The only time I got in trouble, almost, was on Saturday afternoon.  I went for a walk and was checking out all the license plates to see where people had traveled from.  Ninety-five percent of the plates were from Alaska, but there were also Saskatchewan, British Columbia, Florida, Vermont, and my favorite, the Yukon Territory.  I’d never seen a Yukon license plate before, so I snapped a photo of one on a big van.  Continuing along on my walk, I headed toward Downtown Chicken, which consists of the Chicken Creek Mercantile Emporium and Liquor Store, the Chicken Creek Saloon, and the Chicken Creek Café.  A
few minutes later I heard, “Hey, um, can we talk to you for a minute?”  A couple of nice hippy boys from Dawson City were concerned I might work for the government and that they were under some kind of surveillance.  When I said, “Hell no!” they gave me a high five.  A few minutes later, after we chatted about music et cetera, I suddenly remembered — oops, yes, I do actually work for the government!  Right then, the Panty Cannon boomed and showered charred fragments of panties all over the parking lot of the Chicken Creek Saloon.

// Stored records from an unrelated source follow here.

(* ===== verification/ThreadInv.v ===== *)
(** * What one thread does between two steps

    The invariant a thread relies on when it has locked [iolock], in terms of
    what the other threads are doing, and the proof that every stretch of
    Threads.v restores it: counters, output queue, list of readers, wakeups
    and the stream of bytes. *)
From S2P Require Import Prelude Effects Seq XcbMap State In InFrame InFacts Conn Out OutFacts.
From S2P Require Import OutProps Wait WaitProps Request RequestFacts Threads ThreadFacts.
#[local] Open Scope Z_scope.

(** ** What a thread contributes to the state *)

Definition thread_io (t : thread) : option io :=
  match t with
  | Asleep _ (Io i) | Woken (Io i) | Polling i | Polled _ i => Some i
  | _ => None
  end.

(** 1 if the thread has [c->in.reading] incremented, or [c->out.writing]. *)
Definition polling (t : thread) : Z :=
  match t with Polling _ | Polled _ _ => 1 | _ => 0 end.

Definition writing (t : thread) : Z :=
  match t with Polling (Sending _ _) | Polled _ (Sending _ _) => 1 | _ => 0 end.

(** 1 if the thread has a request to send that has no number yet. *)
Definition unsent (t : thread) : Z :=
  match t with
  | Calling (CallSend _) | Entering (CallSend _) | Asleep _ (Claiming _)
  | Woken (Claiming _) => 1
  | _ => 0
  end.

(** Its element of the list of readers. *)
Definition thread_readers (t : thread) : list reader :=
  match thread_io t with Some (AwaitingReply q _ id) => [Reader q id] | _ => [] end.

(** The bytes it has taken from the queue and not yet sent. *)
Definition in_flight (t : thread) : list byte :=
  match thread_io t with Some (Sending v _) => concat v | _ => [] end.

Record others := Others {
  ot_polling : Z;
  ot_writing : Z;
  ot_unsent : Z;
  ot_readers : list reader;
  ot_flight : list byte
}.

(** The number up to which the requests are written, or will be when the thread
    that writes has finished. *)
Definition handed (w : world) : Z :=
  if out_writing (w_out w) =? 0 then out_request_written (w_out w) else out_request (w_out w).

(** The wakeup [_xcb_in_wake_up_next_reader] issues. *)
Definition next_wakeup (w : world) : wakeup :=
  match readers (w_in w) with
  | r :: _ => Signal (ReaderCond (reader_id r))
  | [] => Signal EventCond
  end.

Lemma handed_idle w : out_writing (w_out w) = 0 → handed w = out_request_written (w_out w).
Proof. unfold handed. by intros ->. Qed.

Section Inv.
Context `{Host} `{XProto} (lo : Z).

(** ** Well-formed threads *)

Definition send_ok (a : send_args) : Prop :=
  (2 <= sa_slots a)%nat ∧ small_iov (sa_vector a) ∧
  4 <= zlength (default [] (sa_vector a !! 0%nat)).

Definition call_ok (c : call) : Prop :=
  match c with
  | CallWaitForReply q _ => in_window lo q
  | CallSend a => send_ok a
  | _ => True
  end.

Definition after_ok (k : after) : Prop :=
  match k with ThenAwait q _ => in_window lo q | _ => True end.

(** What may follow [_xcb_out_flush_to]. *)
Definition flush_ok (k : after) : Prop := after_ok k ∧ ∀ q, k ≠ ThenSent q.

Definition io_ok (i : io) : Prop :=
  match i with
  | Sending v k => small_iov v ∧ after_ok k
  | AwaitingReply q _ _ => in_window lo q
  | AwaitingEvent => True
  end.

(** A task that sleeps or has been woken up; [h] is [handed].  A writer never
    sleeps, and a flushing thread waits for a request that will be written. *)
Definition task_ok (h : Z) (t : task) : Prop :=
  match t with
  | Io (Sending _ _) => False
  | Io i => io_ok i
  | Flushing q k => flush_ok k ∧ - 2 ^ 32 <= s64 q <= h
  | Claiming a => send_ok a
  end.

Definition task_cond (t : task) : cond :=
  match t with
  | Io (AwaitingReply _ _ id) => ReaderCond id
  | Io AwaitingEvent => EventCond
  | _ => OutCond
  end.

Definition thread_ok (w : world) (t : thread) : Prop :=
  match t with
  | Calling c | Entering c => call_ok c
  | Asleep c k => c = task_cond k ∧ task_ok (handed w) k
  | Woken k => task_ok (handed w) k
  | Polling i => io_ok i
  | Polled ready i => io_ok i ∧
      match i, ready with
      | _, None => has_error w = true
      | Sending _ _, _ => True
      | _, Some r => Z.land r POLLOUT ≠ POLLOUT
      end
  | Finished _ => True
  end.

(** ** The state of the connection under the lock *)

(** How far the running thread is in sending: not at all, with a numbered request
    that is not in the queue yet, or with a vector to send. *)
Inductive phase :=
  | Settled
  | Numbered (v : list (list byte))
  | Transmitting (v : list (list byte)).

(** [o]: the other threads; [w0]: the world when the stretch begins.  [must]: the thread was reading, and must see to it that
    somebody else does; [wrote]: it was writing, and must say when it stops. *)
Context (o : others) (w0 : world) (must wrote : Prop).

(** At most one thread writes, and it polls for reading as well. *)
Record others_ok : Prop := {
  oo_writing : 0 <= ot_writing o <= 1;
  oo_polling : ot_writing o <= ot_polling o;
  oo_unsent : 0 <= ot_unsent o;
  oo_flight : ot_writing o = 0 → ot_flight o = []
}.

(** The stream, that is what has been sent, the bytes in flight and the queue, and
    the number of the last request. *)
Definition tally : Type := list byte * Z.

Definition phase_ok (tl : tally) (ph : phase) (w : world) : Prop :=
  let q := out_queue (w_out w) in
  let stream := λ l, has_error w = false → os_sent (w_os w) ++ l = tl.1 in
  match ph with
  | Settled =>
      handed w0 <= handed w ∧ (ot_writing o = 1 → q = []) ∧
      (ot_writing o = 0 → q = [] → out_request_written (w_out w) = out_request (w_out w)) ∧
      stream (ot_flight o ++ q)
  | Numbered v =>
      ot_writing o = 0 ∧ handed w0 <= out_request_written (w_out w) ∧ stream (q ++ concat v)
  | Transmitting v =>
      ot_writing o = 0 ∧ handed w0 <= out_request (w_out w) ∧ q = [] ∧ stream (concat v)
  end.

(** The output side; [p] is 1 if the running thread still has to number a
    request. *)
Record output_ok (p : Z) (w : world) : Prop := {
  op_written : 0 <= out_request_written (w_out w) <= out_request (w_out w);
  op_room : out_request (w_out w) + 2 * (p + ot_unsent o) < 2 ^ 62;
  op_queue : zlength (out_queue (w_out w)) <= XCB_QUEUE_BUFFER_SIZE;
  op_owner : out_return_socket (w_out w) = None
}.

(** The list of readers; [own] is the running thread's element. *)
Record input_ok (own : list reader) (w : world) : Prop := {
  ip_readers : readers (w_in w) ≡ₚ own ++ ot_readers o;
  ip_ok : readers_ok lo (readers (w_in w));
  ip_fresh : Forall (λ r, (reader_id r < os_fresh (w_os w))%nat) (readers (w_in w))
}.

(** The wakeup [s] has been issued since the stretch began. *)
Definition issued (s : wakeup) (w : world) : Prop :=
  s ∈ drop (length (os_signals (w_os w0))) (os_signals (w_os w)).

(** What holds while the running thread has [iolock]. *)
Record locked (own : list reader) (p : Z) (tl : tally) (ph : phase) (w : world)
    : Prop := {
  lk_held : held w = [IoLock];
  lk_reading : in_reading (w_in w) = ot_polling o;
  lk_writing : out_writing (w_out w) = ot_writing o;
  lk_output : output_ok p w;
  lk_error : has_error w0 = true → has_error w = true;
  lk_number : out_request (w_out w) = tl.2;
  lk_input : input_ok own w;
  lk_phase : phase_ok tl ph w;
  lk_signals : ∃ ss, os_signals (w_os w) = os_signals (w_os w0) ++ ss;
  lk_wrote : match ph with
             | Transmitting _ => True
             | _ => wrote → issued (Broadcast OutCond) w
             end
}.

(** What holds at the end of a stretch that leaves the thread in [t]. *)
Record released (tl : tally) (t : thread) (w : world) : Prop := {
  rl_held : held w = [];
  rl_reading : in_reading (w_in w) = polling t + ot_polling o;
  rl_writing : out_writing (w_out w) = writing t + ot_writing o;
  rl_one : writing t + ot_writing o <= 1;
  rl_output : output_ok (unsent t) w;
  rl_queue : writing t + ot_writing o = 1 → out_queue (w_out w) = [];
  rl_written : writing t + ot_writing o = 0 → out_queue (w_out w) = [] →
    out_request_written (w_out w) = out_request (w_out w);
  rl_input : input_ok (thread_readers t) w;
  rl_handed : handed w0 <= handed w;
  rl_thread : thread_ok w t;
  rl_stream : has_error w = false →
    os_sent (w_os w) ++ in_flight t ++ ot_flight o ++ out_queue (w_out w) = tl.1;
  rl_error : has_error w0 = true → has_error w = true;
  rl_number : out_request (w_out w) = tl.2;
  rl_signals : ∃ ss, os_signals (w_os w) = os_signals (w_os w0) ++ ss;
  rl_reader : must → polling t = 1 ∨ 0 < ot_polling o ∨ issued (next_wakeup w) w;
  rl_writer : wrote → writing t = 1 ∨ issued (Broadcast OutCond) w;
  rl_sleeps : ∀ c k, t = Asleep c k →
    if decide (c = OutCond) then 0 < ot_writing o else 0 < ot_polling o
}.

(** ** Stretches that end by releasing the lock *)

Context (Ho : others_ok).

Lemma issued_grows s w w' :
  (∃ ss, os_signals (w_os w) = os_signals (w_os w0) ++ ss) → grows w w' → issued s w → issued s w'.
Proof.
  unfold issued. intros [ss E] [ss' E']. rewrite E', E, <- app_assoc, !drop_app_length.
  set_solver.
Qed.

Lemma grows_signals w w' :
  (∃ ss, os_signals (w_os w) = os_signals (w_os w0) ++ ss) → grows w w' → ∃ ss, os_signals (w_os w') = os_signals (w_os w0) ++ ss.
Proof. intros [ss E] [ss' E']. exists (ss ++ ss'). by rewrite E', E, app_assoc. Qed.

Lemma release_ok own p tl t w :
  locked own p tl Settled w →
  polling t = 0 → writing t = 0 → unsent t = p → thread_readers t = own → in_flight t = [] →
  thread_ok w t → (must → 0 < ot_polling o ∨ issued (next_wakeup w) w) →
  (∀ c k, t = Asleep c k →
    if decide (c = OutCond) then 0 < ot_writing o else 0 < ot_polling o) →
  upto (release t) (released tl) w.
Proof.
  intros [Hh Hr Hw Hou Her Hnum Hin (Hp1 & Hp2 & Hp3 & Hp4) Hs Hb] E1 E2 <- <- E5 Ht Hm Hsl.
  unfold release. eapply upto_run; [by apply unlock_run|].
  pose proof (oo_writing Ho). unfold upto. cbn [ret].
  split; cbn; rewrite ?E1, ?E2, ?E5; try done; try lia.
  - by destruct Hou.
  - by destruct Hin.
  - intros Hm'. right. exact (Hm Hm').
  - intros Hb'. right. by apply Hb.
Qed.

(** Working on the input side keeps the invariant. *)
Lemma locked_side own p tl ph w w' :
  in_side w w' → grows w w' → locked own p tl ph w → locked own p tl ph w'.
Proof.
  intros Hi Hg [Hh Hr Hw [] Her Hnum [] Hph Hs Hb].
  pose proof (side_out _ _ Hi) as Eo. pose proof (side_readers _ _ Hi) as Er.
  pose proof (side_os _ _ Hi) as (_ & _ & Es & _ & _ & Ef & _).
  assert (has_error w' = false → has_error w = false) as He.
  { intros He. destruct (has_error w) eqn:E; [|done]. by rewrite (side_error _ _ Hi E) in He. }
  split; rewrite ?Eo, ?(side_held _ _ Hi), ?(side_reading _ _ Hi); try done.
  - split; by rewrite ?Eo.
  - intros E. apply (side_error _ _ Hi). by apply Her.
  - split; by rewrite ?Er, ?Ef.
  - unfold phase_ok, handed in *. rewrite Eo, Es. destruct ph; naive_solver.
  - by eapply grows_signals.
  - destruct ph; [| |done]; intros Hwr; eapply issued_grows; eauto.
Qed.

King SwardFish, a band from the Yukon, was detained at the border on Friday, so they missed their set.  They played extra long on Saturday night to make up for it.  The lead singer, who reminded me of the guy who says “inconceivable!” in The Princess Bride, was dressed in a sheep costume.  The bass player wore Santa Claus garb, and the banjo player was a bee.  They played until almost 3:30 AM.  Toward the end, I wandered back up to the Saloon to check out the scene.  The tiny bar was packed wall to wall with sweaty people, full body contact dancing.  Panties and ball caps cover every inch of the ceiling and walls; it was like stepping into a very steamy lingerie drawer.  I suppose that when they ran out of space to display new donations, that’s when they invented the Panty Cannon.  The human aromas were rich, to say the least.  A large, drunk man saw me hesitate at the fringe and said, “You’ll be alright,” and pushed me into the crowd.  The Barcelona Boys Choir was blasting away at full throttle, trumpet and trombone swinging.  I danced for a bit.  Fifteen seconds was enough for me.  Then I ran back to my tent, breathing deep gulps of the Alaska air.

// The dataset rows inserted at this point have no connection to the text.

(* ===== verification/StreamLog.v ===== *)
(** * The server's stream, packet by packet

    A reference decoder: how the bytes of the server fall into packets, which
    request each of them belongs to and what the application is to get of it.  It
    knows nothing of the connection's queues; [tracks] ties the packets the library
    reads to it. *)
From S2P Require Import Prelude Effects Seq XcbMap State In InFrame InFacts Demux Conn Chunks Arrivals.
From S2P Require Import Out OutFacts Request Mailbox MailboxProps Delivery.
From stdpp Require Import functions list.
#[local] Open Scope Z_scope.

#[export] Instance packet_label_dec l : Decision (packet_label l).
Proof. destruct l; apply _. Defined.

(** The packets in a log. *)
Definition packets (ls : list label) : list label := filter packet_label ls.

Lemma packets_app ls1 ls2 : packets (ls1 ++ ls2) = packets ls1 ++ packets ls2.
Proof. apply filter_app. Qed.

Lemma packets_all ls : Forall packet_label ls → packets ls = ls.
Proof. induction 1; [done|]. unfold packets. rewrite filter_cons_True by done. by f_equal. Qed.

(** What an application hears of the replies is decided by the packets alone. *)
Lemma replies_got_packets s fl ls : replies_got s fl (packets ls) = replies_got s fl ls.
Proof.
  induction ls as [|l ls IH]; [done|]. unfold packets in *. rewrite filter_cons.
  destruct (decide (packet_label l)) as [Hl|Hl].
  - by rewrite replies_got_cons, IH, <- replies_got_cons.
  - rewrite IH. by destruct l; first [done|by destruct Hl].
Qed.

Section Decoder.
Context `{Host} `{XProto}.

Definition packet_type (p : list byte) : Z := response_type (parse_generic_reply p).

(** The full number of the request the packet [p] belongs to, after a packet for
    request [read]: the next one with the packet's 16 bits. *)
Definition full_number (read : Z) (p : list byte) : Z :=
  if Z.land (packet_type p) 0x7f =? XCB_KEYMAP_NOTIFY then read
  else read + (sequence (parse_generic_reply p) - read) mod 2 ^ 16.

(** The buffer the application gets: replies as they are, errors and events with
    the full number behind their first 32 bytes. *)
Definition buffer_of (s : Z) (p : list byte) : list byte :=
  if packet_type p =? XCB_REPLY then p
  else take 32 p ++ host_bytes 4 s ++ drop 32 p.

Fixpoint numbered (read : Z) (ps : list (list byte)) : list label :=
  match ps with
  | [] => []
  | p :: ps' =>
      let s := full_number read p in Got s (packet_type p) (buffer_of s p) :: numbered s ps'
  end.

Definition number_after (read : Z) (ps : list (list byte)) : Z := foldl full_number read ps.

(** [p] is as long as its header says: replies and generic events have a length in
    words; a reply to GLX's GetFBConfigs may have it in two fields. *)
Definition framed (p : list byte) : Prop :=
  let words := field 4 4 p in
  if packet_type p =? XCB_REPLY then
    zlength p = 32 + (4 * words) mod 2 ^ 32 ∨
    zlength p = 32 + (8 * (field 8 4 p * field 12 4 p)) mod 2 ^ 32
  else if packet_type p =? XCB_XGE_EVENT then zlength p = 32 + (4 * words) mod 2 ^ 32
  else zlength p = 32.

(** Between [w] and [w'] the packets [ps] have been read off the stream, and they are
    those of the log [ls]. *)
Definition tracks (w : world) (ls : list label) (w' : world) : Prop :=
  ∃ ps, input w = concat ps ++ input w' ∧ Forall framed ps ∧
    packets ls = numbered (request_read (w_in w)) ps ∧
    request_read (w_in w') = number_after (request_read (w_in w)) ps.

Lemma numbered_app read ps1 ps2 :
  numbered read (ps1 ++ ps2) = numbered read ps1 ++ numbered (number_after read ps1) ps2.
Proof. revert read. induction ps1 as [|p ps1 IH]; intros read; [done|]. cbn. by rewrite IH. Qed.

Lemma tracks_trans w1 ls1 w2 ls2 w3 :
  tracks w1 ls1 w2 → tracks w2 ls2 w3 → tracks w1 (ls1 ++ ls2) w3.
Proof.
  intros (ps1 & E1 & F1 & L1 & R1) (ps2 & E2 & F2 & L2 & R2). exists (ps1 ++ ps2).
  rewrite concat_app, packets_app, numbered_app. unfold number_after in *. rewrite foldl_app.
  split_and!; [by rewrite E1, E2, app_assoc|by apply Forall_app|by rewrite L1, L2, R1|by rewrite R2, R1].
Qed.

(** Nothing has been taken off the stream. *)
Definition same_input (w w' : world) : Prop :=
  input w' = input w ∧ request_read (w_in w') = request_read (w_in w).

#[export] Instance same_input_preorder : PreOrder same_input.
Proof. split; unfold same_input; [by intros ?|intros ??? [] []; split; congruence]. Qed.

Lemma tracks_same w ls w' : same_input w w' → packets ls = [] → tracks w ls w'.
Proof. intros [Hi Hr] Hl. exists []. by rewrite Hi. Qed.

Lemma answers_number w s :
  answers (front_header w) (w_in w) s → s = full_number (request_read (w_in w)) (in_queue (w_in w)).
Proof.
  unfold answers, full_number, packet_type, front_header. destruct (_ =? XCB_KEYMAP_NOTIFY); [done|].
  intros [Hs ->]. words.
Qed.

Lemma glx_words a b : u32 (u32 (u32 (a * b) * 2) * 4) = (8 * (a * b)) mod 2 ^ 32.
Proof.
  unfold u32. rewrite Z.mul_mod_idemp_l, <- Z.mul_assoc, Z.mul_mod_idemp_l by lia. f_equal. lia.
Qed.

Lemma front_framed w : front_complete w → framed (take (Z.to_nat (front_length w)) (in_queue (w_in w))).
Proof.
  intros (Hl1 & Hl2 & Hq & Hb). set (q := in_queue (w_in w)) in *.
  set (p := take (Z.to_nat (front_length w)) q).
  assert (32 <= front_length w) as Hl by (unfold front_length; lia).
  assert (zlength p = front_length w) as Hp by (apply zlength_take; lia).
  assert (∀ off n, (off + n <= 32)%nat → field off n q = field off n p) as Hf.
  { intros off n Hon. rewrite <- (take_drop (Z.to_nat (front_length w)) q). fold p.
    apply field_app_l. unfold zlength in Hp. lia. }
  assert (front_header w = parse_generic_reply p) as Hh.
  { unfold front_header, parse_generic_reply. fold q. by rewrite !Hf by lia. }
  unfold framed. rewrite Hp. unfold front_length, front_lengths, packet_lengths, packet_type in *.
  rewrite Hh in *. fold q in Hl1, Hl2, Hq, Hb |- *. rewrite !Hf in * by lia.
  change (reply_length (parse_generic_reply p)) with (field 4 4 p) in *. cbv zeta.
  destruct (response_type (parse_generic_reply p) =? XCB_REPLY);
    [|destruct (response_type (parse_generic_reply p) =? XCB_XGE_EVENT)]; cbn [fst snd] in *.
  - assert (∀ n, 32 <= s32 (32 + u32 n) < 2 ^ 31 → s32 (32 + u32 n) = 32 + u32 n) as Hn by (intros; words).
    rewrite Z.add_0_r in *. rewrite Hn by lia.
    assert (u32 (field 4 4 p * 4) = (4 * field 4 4 p) mod 2 ^ 32) as Hw by (unfold u32; f_equal; lia).
    destruct (front_pend w) as [pd|]; [destruct (bool_decide _)|]; [right|by left; f_equal..].
    by rewrite glx_words.
  - assert (s32 (u32 (field 4 4 p * 4)) = u32 (field 4 4 p * 4)) as -> by words.
    unfold u32. f_equal. f_equal. lia.
  - lia.
Qed.

Lemma take_take_drop {A} (n m : nat) (l : list A) : take n l ++ take m (drop n l) = take (n + m) l.
Proof.
  rewrite <- (take_drop n l) at 3. destruct (decide (n <= length l)%nat).
  - rewrite take_app_ge by (rewrite length_take; lia). do 2 f_equal. rewrite length_take. lia.
  - rewrite !drop_ge, !take_ge by lia. cbn. rewrite app_nil_r. by rewrite !take_nil, app_nil_r, take_ge by lia.
Qed.

(** A packet that is read leaves the stream, with its number and its buffer. *)
Lemma read_packet_tracks w s w' :
  no_oom w → front_complete w → answers (front_header w) (w_in w) s →
  request_read (front_state w) = s → read_packet w = Ret true w' →
  ∃ p, in_queue (w_in w) = p ++ in_queue (w_in w') ∧ framed p ∧ request_read (w_in w') = s ∧
    s = full_number (request_read (w_in w)) p ∧
    Got s (response_type (front_header w)) (front_buffer w) = Got s (packet_type p) (buffer_of s p).
Proof.
  intros Ho Hc Ha Hs E. rewrite read_packet_front in E by done. pose proof (front_framed w Hc) as Hf.
  destruct Hc as (Hl1 & Hl2 & Hq & Hb).
  set (q := in_queue (w_in w)) in *. set (p := take (Z.to_nat (front_length w)) q) in *.
  assert (q = p ++ drop (Z.to_nat (front_length w)) q) as Ep
    by (symmetry; apply take_drop).
  assert (zlength p = front_length w) as Hp by (apply zlength_take; unfold front_length in *; lia).
  assert (parse_generic_reply q = parse_generic_reply p) as Hh.
  { rewrite Ep. apply parse_prefix. unfold front_length in *. lia. }
  exists p. injection E as <-.
  assert (∀ i b, in_queue (store (front_destination w) b i) = in_queue i ∧
    request_read (store (front_destination w) b i) = request_read i) as Hst.
  { intros i b. by destruct (front_destination w). }
  cbn [w_in set_w_in with_signals set_w_os]. rewrite !(proj1 (Hst _ _)), !(proj2 (Hst _ _)).
  split_and!; [done..| |].
  - apply answers_number in Ha. unfold full_number, packet_type in *. fold q in Ha. by rewrite <- Hh.
  - assert (front_header w = parse_generic_reply p) as Hh' by done.
    unfold packet_type. rewrite <- Hh'. f_equal. unfold front_buffer, packet_buffer, buffer_of, packet_type.
    rewrite Hs, <- Hh'. fold q. destruct (_ =? XCB_REPLY) eqn:Er.
    + unfold p, front_length, front_lengths. by rewrite packet_lengths_reply, Z.add_0_r by done.
    + unfold front_lengths in *. rewrite packet_lengths_other in * by done.
      unfold p, front_length, front_lengths. rewrite packet_lengths_other by done.
      rewrite take_take, skipn_firstn_comm. do 2 f_equal; [f_equal; lia|]. f_equal. f_equal. lia.
Qed.
End Decoder.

Harmonica Mike lives at 1401 Alaska Highway, 22 miles south of Delta.  You should stop by and visit.  He says, “I’m always ready to party.”  Tell him you met him at Chickenstock.

yukon plate.jpg

The Yukon license plate.  Its appearance has been altered, in order to protect the innocent.

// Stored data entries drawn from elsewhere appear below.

Lemma onotified_lift ss ts us :
  onotified ss (Plain <$> ts) us → ∃ ts', us = Plain <$> ts' ∧ notified ss ts ts'.
Proof.
  intros [Hon Hsig Hbr].
  assert (∃ ts', us = Plain <$> ts' ∧ Forall2 (λ t t', t' = t ∨
    ∃ c k, t = Asleep c k ∧ t' = Woken k ∧ (Signal c ∈ ss ∨ Broadcast c ∈ ss)) ts ts') as (ts' & -> & Hon').
  { clear Hsig Hbr. apply Forall2_fmap_l in Hon. cbn in Hon. induction Hon as [|t u ts us Hu _ (ts' & -> & IH)].
    { exists []. by split; [|constructor]. }
    assert (∃ t', u = Plain t' ∧ (t' = t ∨
      ∃ c k, t = Asleep c k ∧ t' = Woken k ∧ (Signal c ∈ ss ∨ Broadcast c ∈ ss))) as (t' & -> & Ht').
    { destruct Hu as [->|(c & Hsl & -> & Hc)]; [by exists t; split; [|left]|].
      destruct t as [| |c' k| | | |]; try done. injection Hsl as ->. exists (Woken k).
      split; [done|]. right. by exists c, k. }
    exists (t' :: ts'). by split; [|constructor]. }
  exists ts'. split; [done|]. split; [done|..].
  - intros c n k Hc Hn. destruct (Hsig c n (Plain (Asleep c k)) Hc) as (n' & t' & Hn' & Hsl & Hw);
      [by rewrite list_lookup_fmap, Hn|done|].
    rewrite list_lookup_fmap in Hn', Hw. destruct (ts !! n') as [u|] eqn:Hu; [|done].
    injection Hn' as <-. destruct u as [| |c' k'| | | |]; try done. injection Hsl as ->.
    exists n', k'. split; [done|]. destruct (ts' !! n'); [|done]. cbn in Hw. by injection Hw as ->.
  - intros c n k Hc Hn.
    assert ((Plain <$> ts') !! n = Some (Plain (Woken k))) as Hw.
    { apply (Hbr c n (Plain (Asleep c k)) Hc); [by rewrite list_lookup_fmap, Hn|done]. }
    rewrite list_lookup_fmap in Hw. destruct (ts' !! n); [|done]. cbn in Hw. by injection Hw as ->.
Qed.

Lemma step_lift s s' :
  out_return_socket (w_out (shared s)) = None → step s s' →
  ostep (lift s) (lift s') ∧ out_return_socket (w_out (shared s')) = None.
Proof.
  intros Hn Hst. destruct Hst as [n t t' w w' ts ts' Ht Hr E Hw|n c k w ts Ht]; cbn in Hn.
  - pose proof (resume_same_owner t w t' w' Hn E) as (Ho & _). split; [|cbn; congruence].
    unfold lift. cbn. rewrite list_fmap_insert. apply (ostep_run n (Plain t)); [| | |by apply notified_lift].
    + by rewrite list_lookup_fmap, Ht.
    + by rewrite can_run_plain.
    + by rewrite oresume_plain, (bind_run _ _ _ _ _ E).
  - split; [|done]. unfold lift. cbn. rewrite list_fmap_insert.
    apply (ostep_spurious n (Plain (Asleep c k)) c); [|done]. by rewrite list_lookup_fmap, Ht.
Qed.

Lemma ostep_lift s o :
  out_return_socket (w_out (shared s)) = None → ostep (lift s) o → ∃ s', o = lift s' ∧ step s s'.
Proof.
  destruct s as [w0 ts0]. unfold lift. cbn. intros Hn Hst.
  inversion Hst as [n t t' w w' ts us Ht Hr E Hw|n t c w ts Ht Hsl]; subst;
    rewrite list_lookup_fmap in Ht; destruct (ts0 !! n) as [u|] eqn:Hu; try done; injection Ht as <-.
  - rewrite oresume_plain in E by done. apply bind_inv in E as (u' & w1 & E & [= <- <-]).
    apply onotified_lift in Hw as (ts' & -> & Hw). rewrite can_run_plain in Hr.
    exists (System w1 (<[n := u']> ts')). split; [cbn; by rewrite list_fmap_insert|].
    by apply (step_run n u u').
  - destruct u as [| |c' k| | | |]; try done. exists (System w0 (<[n := Woken k]> ts0)).
    split; [cbn; by rewrite list_fmap_insert|]. by apply (step_spurious n c').
Qed.

(** Owners.v extends Threads.v: as long as no thread lends the socket, the two step
    relations have the same runs, so whatever is proved about the threads of one
    is true of the other. *)
Theorem owners_extend_threads s o :
  out_return_socket (w_out (shared s)) = None →
  rtc ostep (lift s) o ↔ ∃ s', o = lift s' ∧ rtc step s s'.
Proof.
  intros Hn. split.
  - intros Hst. remember (lift s) as l eqn:Hl. revert s Hn Hl.
    induction Hst as [l|l1 l2 l3 Hst _ IH]; intros s Hn ->; [by exists s|].
    apply ostep_lift in Hst as (s1 & -> & Hst); [|done].
    destruct (IH s1) as (s' & -> & Hst'); [by apply (step_lift s s1)|done|].
    exists s'. by split; [|eapply rtc_l].
  - intros (s' & -> & Hst). revert Hn. induction Hst as [s|s1 s2 s3 Hst _ IH]; intros Hn; [done|].
    destruct (step_lift s1 s2 Hn Hst) as [Hst1 Hn2]. eapply rtc_l; [exact Hst1|by apply IH].
Qed.
End Lift.

(** ** The callback *)

Definition in_callback (t : othread) : bool :=
  match t with InCallback _ _ _ => true | _ => false end.
Definition waits_for_socket (t : othread) : bool :=
  match t with SocketAsleep _ => true | _ => false end.

Section Callback.
Context `{Host} `{XProto} `{Owners}.

(** The socket may be lent, but nobody begins or ends to get it back. *)
Definition keeps_moving (w w' : world) : Prop :=
  out_socket_moving (w_out w') = out_socket_moving (w_out w) ∧
  (is_Some (out_return_socket (w_out w)) → is_Some (out_return_socket (w_out w'))) ∧ grows w w'.

#[local] Instance keeps_moving_preorder : PreOrder keeps_moving.
Proof.
  split; unfold keeps_moving; [by intros w; split_and!|].
  intros w1 w2 w3 (? & ? & ?) (? & ? & ?). split_and!; [congruence|auto|by transitivity w2].
Qed.

Lemma same_keeps_moving w w' : same_owner w w' → keeps_moving w w'.
Proof. intros (Ho & Hm & Hg). split_and!; [done|by rewrite Ho|done]. Qed.

Lemma owner_keeps_moving {A} (m : xM A) : obeys same_owner m → obeys keeps_moving m.
Proof. intros Hm w a w' E. by eapply same_keeps_moving, Hm. Qed.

This entry was posted in Alaska, Birds, Canada, Culture, Music, Uncategorized and tagged , , , . Bookmark the permalink.

5 Responses to Chickenstock!

  1. Nancy Crowe says:

    Hey Cindy, I recommended your post to my book club yesterday. I told them that you wrote lovely descriptive articles about about nature and Alaska. Holy chickens!!! Sounds like you had a really good time and experienced another facet of Alaskan life. Love, Aunt Nancy

    Sent from my iPad


    Liked by 1 person

  2. Roxx Hunter says:

    That was a really fun weekend. Shame it was raining so much. Thanks for the awesome article. Signed the bass playing Santa, and friend of the Sheep (Graze a little hell)…
    Roxx Hunter


  3. Rick Sward says:

    Sheepman wants to play Chicken this summer 2017…. Best festival ever!!!!